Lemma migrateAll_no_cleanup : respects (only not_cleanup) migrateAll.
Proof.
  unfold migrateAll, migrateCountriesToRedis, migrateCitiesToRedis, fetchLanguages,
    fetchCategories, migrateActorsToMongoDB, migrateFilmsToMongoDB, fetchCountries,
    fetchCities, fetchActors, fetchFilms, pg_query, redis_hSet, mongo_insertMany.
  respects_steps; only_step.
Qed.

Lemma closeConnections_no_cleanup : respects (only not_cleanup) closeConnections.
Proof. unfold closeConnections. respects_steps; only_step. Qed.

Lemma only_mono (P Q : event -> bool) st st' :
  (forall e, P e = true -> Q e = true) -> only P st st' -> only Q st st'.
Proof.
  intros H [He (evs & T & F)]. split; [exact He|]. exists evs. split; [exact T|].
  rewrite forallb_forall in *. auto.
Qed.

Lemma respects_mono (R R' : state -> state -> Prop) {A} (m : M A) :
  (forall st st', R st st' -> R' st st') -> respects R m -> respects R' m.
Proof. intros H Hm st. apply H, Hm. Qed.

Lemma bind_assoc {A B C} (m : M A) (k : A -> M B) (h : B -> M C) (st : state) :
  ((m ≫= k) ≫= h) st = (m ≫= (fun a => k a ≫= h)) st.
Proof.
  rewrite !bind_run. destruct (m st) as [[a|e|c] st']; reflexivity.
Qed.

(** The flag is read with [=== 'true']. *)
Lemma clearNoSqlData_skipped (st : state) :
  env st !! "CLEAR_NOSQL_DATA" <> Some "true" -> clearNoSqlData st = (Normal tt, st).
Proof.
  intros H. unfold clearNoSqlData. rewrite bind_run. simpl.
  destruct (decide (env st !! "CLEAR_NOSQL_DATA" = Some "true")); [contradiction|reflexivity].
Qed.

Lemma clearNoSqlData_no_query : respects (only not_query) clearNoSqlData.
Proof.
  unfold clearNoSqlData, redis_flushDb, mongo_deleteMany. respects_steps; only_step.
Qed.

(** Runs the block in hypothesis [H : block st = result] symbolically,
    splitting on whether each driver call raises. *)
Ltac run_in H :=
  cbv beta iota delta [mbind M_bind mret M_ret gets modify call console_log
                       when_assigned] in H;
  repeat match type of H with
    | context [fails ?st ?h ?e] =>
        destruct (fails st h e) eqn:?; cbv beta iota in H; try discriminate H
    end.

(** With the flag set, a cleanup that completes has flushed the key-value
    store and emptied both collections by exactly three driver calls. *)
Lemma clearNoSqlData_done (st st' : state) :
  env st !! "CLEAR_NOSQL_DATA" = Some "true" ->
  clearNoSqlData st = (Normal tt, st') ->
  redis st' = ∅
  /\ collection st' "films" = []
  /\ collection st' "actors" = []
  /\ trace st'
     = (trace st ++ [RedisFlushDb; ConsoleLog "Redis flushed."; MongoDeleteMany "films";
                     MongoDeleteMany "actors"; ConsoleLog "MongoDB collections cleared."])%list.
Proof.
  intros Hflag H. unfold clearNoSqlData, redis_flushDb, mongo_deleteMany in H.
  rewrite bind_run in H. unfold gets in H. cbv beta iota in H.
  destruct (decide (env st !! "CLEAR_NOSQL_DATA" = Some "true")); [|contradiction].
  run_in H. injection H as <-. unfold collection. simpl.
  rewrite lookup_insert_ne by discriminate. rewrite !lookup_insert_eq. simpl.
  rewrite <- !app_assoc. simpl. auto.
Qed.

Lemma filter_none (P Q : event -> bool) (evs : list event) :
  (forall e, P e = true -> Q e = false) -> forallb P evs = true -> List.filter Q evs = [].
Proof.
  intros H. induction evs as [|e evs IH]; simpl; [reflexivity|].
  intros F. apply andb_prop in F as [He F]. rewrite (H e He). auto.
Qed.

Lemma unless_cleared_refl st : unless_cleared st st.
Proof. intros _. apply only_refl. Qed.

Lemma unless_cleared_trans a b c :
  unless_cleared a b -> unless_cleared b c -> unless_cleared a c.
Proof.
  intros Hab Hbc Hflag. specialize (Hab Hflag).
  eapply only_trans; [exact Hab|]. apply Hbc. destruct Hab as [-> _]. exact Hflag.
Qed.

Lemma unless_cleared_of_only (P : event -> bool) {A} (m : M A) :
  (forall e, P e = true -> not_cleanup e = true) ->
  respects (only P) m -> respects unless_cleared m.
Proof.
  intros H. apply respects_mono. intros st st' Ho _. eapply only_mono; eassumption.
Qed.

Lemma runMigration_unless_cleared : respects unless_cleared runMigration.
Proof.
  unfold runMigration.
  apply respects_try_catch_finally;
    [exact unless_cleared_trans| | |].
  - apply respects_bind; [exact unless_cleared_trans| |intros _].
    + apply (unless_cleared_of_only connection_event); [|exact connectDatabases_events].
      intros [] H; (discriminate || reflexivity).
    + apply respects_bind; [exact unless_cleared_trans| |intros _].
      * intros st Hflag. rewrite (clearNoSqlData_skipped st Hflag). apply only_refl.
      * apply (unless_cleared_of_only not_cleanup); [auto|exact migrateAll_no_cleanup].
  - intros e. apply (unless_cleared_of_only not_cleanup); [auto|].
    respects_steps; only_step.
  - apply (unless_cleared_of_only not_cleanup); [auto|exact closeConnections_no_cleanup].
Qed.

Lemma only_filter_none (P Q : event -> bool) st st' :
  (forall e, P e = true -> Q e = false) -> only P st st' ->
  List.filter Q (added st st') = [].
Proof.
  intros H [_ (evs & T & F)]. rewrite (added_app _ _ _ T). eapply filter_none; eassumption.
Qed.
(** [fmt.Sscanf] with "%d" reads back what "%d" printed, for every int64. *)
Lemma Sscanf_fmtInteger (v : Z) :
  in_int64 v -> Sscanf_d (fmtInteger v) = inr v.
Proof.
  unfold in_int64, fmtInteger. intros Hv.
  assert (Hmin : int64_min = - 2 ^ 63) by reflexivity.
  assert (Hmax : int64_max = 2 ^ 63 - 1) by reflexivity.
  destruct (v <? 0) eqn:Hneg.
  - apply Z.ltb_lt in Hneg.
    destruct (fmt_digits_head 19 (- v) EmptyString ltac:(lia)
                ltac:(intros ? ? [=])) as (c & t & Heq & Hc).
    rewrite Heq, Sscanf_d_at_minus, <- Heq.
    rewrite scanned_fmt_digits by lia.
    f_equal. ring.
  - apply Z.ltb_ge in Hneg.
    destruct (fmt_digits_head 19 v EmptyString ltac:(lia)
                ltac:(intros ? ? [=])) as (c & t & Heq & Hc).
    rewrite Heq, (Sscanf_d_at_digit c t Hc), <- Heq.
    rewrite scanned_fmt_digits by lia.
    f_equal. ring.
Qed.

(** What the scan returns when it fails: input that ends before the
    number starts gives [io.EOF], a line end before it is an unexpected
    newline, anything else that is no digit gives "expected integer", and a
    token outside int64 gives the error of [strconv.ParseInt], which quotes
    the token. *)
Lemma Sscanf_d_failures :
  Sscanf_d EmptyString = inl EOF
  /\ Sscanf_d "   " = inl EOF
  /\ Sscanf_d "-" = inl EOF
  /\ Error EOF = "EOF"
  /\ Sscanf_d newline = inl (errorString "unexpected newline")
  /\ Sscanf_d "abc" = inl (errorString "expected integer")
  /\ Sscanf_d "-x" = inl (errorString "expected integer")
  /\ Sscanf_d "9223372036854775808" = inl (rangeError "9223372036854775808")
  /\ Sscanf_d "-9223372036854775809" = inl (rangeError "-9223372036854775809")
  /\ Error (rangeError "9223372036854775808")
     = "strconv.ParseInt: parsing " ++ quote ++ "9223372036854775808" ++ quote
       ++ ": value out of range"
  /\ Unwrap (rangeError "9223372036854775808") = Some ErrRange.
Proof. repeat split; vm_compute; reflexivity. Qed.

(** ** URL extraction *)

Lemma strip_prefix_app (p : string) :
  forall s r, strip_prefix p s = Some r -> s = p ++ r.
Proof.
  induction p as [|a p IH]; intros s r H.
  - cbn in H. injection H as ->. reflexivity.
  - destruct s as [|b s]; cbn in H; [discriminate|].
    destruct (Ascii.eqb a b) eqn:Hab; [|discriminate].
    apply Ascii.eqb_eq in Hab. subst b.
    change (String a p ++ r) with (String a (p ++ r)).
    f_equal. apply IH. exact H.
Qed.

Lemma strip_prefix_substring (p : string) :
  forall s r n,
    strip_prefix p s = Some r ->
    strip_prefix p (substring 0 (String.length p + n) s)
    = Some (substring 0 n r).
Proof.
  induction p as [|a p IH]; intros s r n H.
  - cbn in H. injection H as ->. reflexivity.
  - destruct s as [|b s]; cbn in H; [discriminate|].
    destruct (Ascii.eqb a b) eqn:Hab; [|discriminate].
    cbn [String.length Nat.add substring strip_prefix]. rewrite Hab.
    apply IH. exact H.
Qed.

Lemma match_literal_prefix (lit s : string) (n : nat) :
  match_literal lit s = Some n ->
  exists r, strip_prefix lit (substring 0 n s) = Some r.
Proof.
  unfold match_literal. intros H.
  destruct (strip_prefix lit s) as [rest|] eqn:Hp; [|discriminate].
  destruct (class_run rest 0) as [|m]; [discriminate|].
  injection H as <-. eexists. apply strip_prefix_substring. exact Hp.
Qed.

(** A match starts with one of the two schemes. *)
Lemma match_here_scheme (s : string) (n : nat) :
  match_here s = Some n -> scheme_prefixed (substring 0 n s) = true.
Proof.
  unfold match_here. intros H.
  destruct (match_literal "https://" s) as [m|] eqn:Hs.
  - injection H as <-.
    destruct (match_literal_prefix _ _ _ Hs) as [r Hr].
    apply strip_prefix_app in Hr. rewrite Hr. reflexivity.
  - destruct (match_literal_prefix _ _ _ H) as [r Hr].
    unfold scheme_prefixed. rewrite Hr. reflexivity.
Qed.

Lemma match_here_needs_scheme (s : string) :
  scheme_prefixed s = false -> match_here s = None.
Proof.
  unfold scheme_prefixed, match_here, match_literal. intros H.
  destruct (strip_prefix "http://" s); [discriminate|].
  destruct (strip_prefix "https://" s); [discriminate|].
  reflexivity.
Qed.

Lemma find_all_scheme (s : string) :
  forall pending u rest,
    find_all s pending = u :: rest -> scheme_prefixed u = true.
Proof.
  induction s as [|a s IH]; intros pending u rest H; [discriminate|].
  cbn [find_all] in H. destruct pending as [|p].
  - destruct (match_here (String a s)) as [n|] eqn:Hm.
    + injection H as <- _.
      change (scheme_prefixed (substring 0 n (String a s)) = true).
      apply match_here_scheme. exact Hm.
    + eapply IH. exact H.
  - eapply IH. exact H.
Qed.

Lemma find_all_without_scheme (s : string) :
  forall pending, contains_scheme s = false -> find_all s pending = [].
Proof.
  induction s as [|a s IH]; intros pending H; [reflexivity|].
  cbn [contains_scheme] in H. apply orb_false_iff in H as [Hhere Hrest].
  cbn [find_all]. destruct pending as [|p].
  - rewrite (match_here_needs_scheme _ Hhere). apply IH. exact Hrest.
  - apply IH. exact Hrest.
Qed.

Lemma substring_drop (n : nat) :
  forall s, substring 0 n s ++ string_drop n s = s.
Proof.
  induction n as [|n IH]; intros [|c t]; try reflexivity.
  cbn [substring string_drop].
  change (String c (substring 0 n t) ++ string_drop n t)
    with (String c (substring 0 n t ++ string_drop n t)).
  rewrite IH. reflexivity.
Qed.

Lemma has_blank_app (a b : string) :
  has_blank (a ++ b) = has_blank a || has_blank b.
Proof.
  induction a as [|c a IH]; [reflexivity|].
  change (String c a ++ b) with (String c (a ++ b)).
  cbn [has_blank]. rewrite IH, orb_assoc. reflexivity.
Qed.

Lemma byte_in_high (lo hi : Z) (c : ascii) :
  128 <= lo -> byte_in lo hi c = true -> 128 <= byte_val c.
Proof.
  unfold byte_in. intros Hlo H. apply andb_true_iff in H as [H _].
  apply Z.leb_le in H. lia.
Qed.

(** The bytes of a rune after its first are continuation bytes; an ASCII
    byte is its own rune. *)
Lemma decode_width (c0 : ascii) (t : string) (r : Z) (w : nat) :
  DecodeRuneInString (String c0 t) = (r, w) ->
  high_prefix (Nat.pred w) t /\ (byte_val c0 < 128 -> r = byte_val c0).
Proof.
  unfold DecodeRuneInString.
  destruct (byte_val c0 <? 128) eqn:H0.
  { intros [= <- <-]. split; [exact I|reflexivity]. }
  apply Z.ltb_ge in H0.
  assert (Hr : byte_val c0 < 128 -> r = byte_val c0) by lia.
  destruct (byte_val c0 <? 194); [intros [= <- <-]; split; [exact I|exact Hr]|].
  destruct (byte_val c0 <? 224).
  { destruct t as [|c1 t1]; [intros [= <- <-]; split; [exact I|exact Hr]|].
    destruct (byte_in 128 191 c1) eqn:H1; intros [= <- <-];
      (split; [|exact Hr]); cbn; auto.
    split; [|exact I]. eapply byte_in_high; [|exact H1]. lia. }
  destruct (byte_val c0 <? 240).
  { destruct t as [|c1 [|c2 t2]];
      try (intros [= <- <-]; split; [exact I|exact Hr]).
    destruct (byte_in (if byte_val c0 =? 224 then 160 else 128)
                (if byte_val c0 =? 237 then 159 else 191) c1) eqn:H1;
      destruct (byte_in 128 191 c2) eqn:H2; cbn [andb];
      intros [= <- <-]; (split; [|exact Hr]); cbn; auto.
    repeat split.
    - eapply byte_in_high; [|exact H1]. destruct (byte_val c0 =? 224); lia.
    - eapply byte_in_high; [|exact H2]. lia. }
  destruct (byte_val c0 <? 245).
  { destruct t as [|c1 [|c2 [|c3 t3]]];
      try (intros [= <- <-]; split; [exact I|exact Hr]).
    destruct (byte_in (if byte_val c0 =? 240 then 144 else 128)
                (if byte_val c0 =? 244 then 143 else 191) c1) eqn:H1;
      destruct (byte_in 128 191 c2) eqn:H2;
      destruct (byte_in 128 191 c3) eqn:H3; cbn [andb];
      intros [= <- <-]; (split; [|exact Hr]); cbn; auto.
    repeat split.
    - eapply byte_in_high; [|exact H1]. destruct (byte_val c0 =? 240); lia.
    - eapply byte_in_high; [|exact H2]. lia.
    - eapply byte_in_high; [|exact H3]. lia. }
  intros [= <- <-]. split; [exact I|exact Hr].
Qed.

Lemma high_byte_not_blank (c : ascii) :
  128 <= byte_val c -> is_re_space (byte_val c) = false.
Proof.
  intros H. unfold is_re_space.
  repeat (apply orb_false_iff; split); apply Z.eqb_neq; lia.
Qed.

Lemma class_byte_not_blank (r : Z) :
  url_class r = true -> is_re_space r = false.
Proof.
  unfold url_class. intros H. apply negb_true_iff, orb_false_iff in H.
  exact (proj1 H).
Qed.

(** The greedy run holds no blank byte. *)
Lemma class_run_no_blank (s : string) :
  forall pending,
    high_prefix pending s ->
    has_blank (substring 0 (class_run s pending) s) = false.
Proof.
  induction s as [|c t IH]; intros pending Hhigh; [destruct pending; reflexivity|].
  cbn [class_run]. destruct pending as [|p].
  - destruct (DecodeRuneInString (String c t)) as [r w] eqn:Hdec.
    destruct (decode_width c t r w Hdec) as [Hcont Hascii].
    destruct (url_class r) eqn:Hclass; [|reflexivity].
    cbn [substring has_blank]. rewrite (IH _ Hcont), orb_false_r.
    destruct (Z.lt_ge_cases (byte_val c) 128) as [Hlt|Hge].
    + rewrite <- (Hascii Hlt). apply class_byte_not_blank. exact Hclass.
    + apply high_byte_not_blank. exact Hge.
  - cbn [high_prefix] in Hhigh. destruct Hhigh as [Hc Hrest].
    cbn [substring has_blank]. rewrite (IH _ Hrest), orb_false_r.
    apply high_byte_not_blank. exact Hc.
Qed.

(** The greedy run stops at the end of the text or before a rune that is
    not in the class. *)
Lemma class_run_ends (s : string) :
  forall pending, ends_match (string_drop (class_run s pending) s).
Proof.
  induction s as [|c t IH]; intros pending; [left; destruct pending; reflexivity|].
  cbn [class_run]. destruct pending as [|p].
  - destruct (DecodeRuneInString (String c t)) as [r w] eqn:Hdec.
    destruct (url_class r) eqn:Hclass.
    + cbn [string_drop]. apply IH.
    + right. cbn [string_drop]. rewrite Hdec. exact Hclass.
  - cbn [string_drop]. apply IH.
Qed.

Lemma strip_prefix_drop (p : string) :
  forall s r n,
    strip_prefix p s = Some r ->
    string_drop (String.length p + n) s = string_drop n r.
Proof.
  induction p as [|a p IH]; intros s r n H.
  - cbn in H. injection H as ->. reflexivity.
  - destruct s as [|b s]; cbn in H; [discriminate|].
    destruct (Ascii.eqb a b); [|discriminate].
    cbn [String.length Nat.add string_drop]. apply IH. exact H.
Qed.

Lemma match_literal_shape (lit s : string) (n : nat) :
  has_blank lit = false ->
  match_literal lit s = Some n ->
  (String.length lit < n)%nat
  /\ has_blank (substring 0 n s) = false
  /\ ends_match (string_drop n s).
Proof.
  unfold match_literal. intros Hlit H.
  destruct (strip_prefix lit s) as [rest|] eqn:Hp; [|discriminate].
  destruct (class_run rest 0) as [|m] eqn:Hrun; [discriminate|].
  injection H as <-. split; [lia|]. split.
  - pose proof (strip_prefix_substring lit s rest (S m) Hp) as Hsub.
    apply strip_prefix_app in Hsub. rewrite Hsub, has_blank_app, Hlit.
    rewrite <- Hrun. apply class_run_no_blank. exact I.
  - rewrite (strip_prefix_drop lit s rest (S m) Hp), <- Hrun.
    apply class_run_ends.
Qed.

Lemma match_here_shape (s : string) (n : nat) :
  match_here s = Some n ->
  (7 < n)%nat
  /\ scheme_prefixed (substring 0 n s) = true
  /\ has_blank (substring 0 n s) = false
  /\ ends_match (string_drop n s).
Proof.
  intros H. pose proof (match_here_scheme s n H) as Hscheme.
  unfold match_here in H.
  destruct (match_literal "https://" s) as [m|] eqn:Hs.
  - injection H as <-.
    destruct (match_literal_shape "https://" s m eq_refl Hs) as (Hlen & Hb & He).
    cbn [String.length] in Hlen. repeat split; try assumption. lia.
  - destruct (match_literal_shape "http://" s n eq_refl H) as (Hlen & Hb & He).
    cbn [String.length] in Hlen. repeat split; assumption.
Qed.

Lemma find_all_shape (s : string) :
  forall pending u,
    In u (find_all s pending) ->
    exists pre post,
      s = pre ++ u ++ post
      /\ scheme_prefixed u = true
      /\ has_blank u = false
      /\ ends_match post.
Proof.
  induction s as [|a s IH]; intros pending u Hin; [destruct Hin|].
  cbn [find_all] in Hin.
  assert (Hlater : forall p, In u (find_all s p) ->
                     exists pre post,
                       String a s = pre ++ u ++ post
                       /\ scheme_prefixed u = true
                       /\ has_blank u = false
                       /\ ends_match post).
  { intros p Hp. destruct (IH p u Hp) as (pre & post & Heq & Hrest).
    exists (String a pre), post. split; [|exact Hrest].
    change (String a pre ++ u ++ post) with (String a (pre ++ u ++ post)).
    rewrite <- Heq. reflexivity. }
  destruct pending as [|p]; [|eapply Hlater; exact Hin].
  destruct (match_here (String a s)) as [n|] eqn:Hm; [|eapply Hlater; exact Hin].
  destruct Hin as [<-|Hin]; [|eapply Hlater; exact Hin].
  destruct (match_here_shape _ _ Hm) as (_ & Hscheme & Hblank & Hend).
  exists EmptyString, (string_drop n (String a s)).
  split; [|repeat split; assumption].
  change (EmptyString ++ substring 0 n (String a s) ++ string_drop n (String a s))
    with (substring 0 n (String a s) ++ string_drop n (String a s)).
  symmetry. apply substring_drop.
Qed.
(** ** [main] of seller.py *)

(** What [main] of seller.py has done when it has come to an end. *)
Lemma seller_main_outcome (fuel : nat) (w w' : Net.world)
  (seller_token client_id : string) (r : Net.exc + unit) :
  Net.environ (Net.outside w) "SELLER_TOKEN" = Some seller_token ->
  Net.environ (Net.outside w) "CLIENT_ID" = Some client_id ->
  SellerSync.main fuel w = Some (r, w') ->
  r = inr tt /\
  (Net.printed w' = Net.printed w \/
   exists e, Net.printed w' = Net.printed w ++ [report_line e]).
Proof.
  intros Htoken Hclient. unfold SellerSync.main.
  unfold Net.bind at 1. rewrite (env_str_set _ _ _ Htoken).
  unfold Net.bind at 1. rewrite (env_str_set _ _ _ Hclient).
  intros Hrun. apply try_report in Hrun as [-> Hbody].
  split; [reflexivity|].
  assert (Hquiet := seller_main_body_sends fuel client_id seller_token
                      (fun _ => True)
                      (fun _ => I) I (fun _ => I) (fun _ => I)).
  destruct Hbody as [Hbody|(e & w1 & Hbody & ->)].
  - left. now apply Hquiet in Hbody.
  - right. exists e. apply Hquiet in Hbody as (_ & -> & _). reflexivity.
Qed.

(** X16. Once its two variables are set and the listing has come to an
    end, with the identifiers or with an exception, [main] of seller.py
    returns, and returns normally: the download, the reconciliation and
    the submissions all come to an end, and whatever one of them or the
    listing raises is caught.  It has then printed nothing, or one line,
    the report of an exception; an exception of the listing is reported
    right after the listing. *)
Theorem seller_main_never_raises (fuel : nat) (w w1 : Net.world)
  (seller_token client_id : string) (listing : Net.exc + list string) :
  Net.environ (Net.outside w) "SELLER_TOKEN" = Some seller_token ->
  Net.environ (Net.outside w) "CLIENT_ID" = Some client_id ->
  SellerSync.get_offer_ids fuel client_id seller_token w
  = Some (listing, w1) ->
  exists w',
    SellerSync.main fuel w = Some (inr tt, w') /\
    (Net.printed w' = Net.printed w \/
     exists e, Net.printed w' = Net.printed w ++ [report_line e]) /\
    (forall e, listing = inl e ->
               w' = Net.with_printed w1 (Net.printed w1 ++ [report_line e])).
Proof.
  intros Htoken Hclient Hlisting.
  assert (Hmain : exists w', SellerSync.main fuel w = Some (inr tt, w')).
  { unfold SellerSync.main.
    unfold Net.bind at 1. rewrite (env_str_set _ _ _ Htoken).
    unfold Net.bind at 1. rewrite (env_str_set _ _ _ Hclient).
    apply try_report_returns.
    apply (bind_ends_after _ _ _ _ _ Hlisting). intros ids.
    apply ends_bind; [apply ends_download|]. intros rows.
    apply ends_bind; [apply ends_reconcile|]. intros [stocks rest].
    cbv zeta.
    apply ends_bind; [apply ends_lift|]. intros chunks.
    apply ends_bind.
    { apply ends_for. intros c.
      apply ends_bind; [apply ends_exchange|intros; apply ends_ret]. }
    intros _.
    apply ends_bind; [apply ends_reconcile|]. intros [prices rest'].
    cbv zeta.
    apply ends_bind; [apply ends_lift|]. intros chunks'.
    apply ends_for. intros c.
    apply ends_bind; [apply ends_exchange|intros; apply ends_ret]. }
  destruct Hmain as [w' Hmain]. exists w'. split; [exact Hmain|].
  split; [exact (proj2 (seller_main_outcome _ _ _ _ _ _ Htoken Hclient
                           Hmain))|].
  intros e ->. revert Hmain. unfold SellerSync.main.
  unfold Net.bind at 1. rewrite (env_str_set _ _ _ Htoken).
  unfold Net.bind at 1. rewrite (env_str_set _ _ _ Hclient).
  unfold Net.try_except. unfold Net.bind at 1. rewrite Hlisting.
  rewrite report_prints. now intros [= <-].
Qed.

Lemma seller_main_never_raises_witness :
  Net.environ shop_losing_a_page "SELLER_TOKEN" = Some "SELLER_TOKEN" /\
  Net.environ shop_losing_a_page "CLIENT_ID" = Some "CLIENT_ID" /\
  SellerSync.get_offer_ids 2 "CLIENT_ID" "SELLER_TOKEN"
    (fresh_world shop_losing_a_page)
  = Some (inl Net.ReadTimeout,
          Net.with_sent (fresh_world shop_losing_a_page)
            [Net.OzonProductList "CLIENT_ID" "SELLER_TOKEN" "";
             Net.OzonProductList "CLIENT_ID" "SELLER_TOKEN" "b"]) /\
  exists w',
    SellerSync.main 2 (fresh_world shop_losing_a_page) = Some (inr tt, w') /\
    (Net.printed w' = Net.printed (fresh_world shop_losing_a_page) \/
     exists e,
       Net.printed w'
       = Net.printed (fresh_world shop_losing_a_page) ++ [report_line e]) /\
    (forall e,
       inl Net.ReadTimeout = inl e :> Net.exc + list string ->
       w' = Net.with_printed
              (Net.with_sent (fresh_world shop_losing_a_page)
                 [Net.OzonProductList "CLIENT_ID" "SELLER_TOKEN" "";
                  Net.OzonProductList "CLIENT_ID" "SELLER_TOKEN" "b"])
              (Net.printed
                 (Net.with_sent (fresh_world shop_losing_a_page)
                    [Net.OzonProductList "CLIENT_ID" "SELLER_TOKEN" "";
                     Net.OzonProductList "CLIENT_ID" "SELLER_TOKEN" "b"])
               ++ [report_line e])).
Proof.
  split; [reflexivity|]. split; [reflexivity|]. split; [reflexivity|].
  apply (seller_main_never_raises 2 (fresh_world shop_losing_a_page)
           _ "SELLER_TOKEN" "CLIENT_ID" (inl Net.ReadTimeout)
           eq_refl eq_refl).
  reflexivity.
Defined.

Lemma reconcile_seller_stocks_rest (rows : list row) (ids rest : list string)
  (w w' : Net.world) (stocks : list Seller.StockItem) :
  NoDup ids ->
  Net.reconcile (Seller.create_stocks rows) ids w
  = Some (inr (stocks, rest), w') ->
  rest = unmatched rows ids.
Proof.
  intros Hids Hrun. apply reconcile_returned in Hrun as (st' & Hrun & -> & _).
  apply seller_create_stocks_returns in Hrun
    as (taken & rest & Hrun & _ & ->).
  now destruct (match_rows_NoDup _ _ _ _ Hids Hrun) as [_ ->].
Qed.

= EXERCISE AIM =
Every line of the listing that includes the word "DecodeRuneInString" belongs in the answer.

= ANSWER BELOW =
  DecodeRuneInString (String c0 t) = (r, w) ->
  unfold DecodeRuneInString.
  - destruct (DecodeRuneInString (String c t)) as [r w] eqn:Hdec.
  - destruct (DecodeRuneInString (String c t)) as [r w] eqn:Hdec.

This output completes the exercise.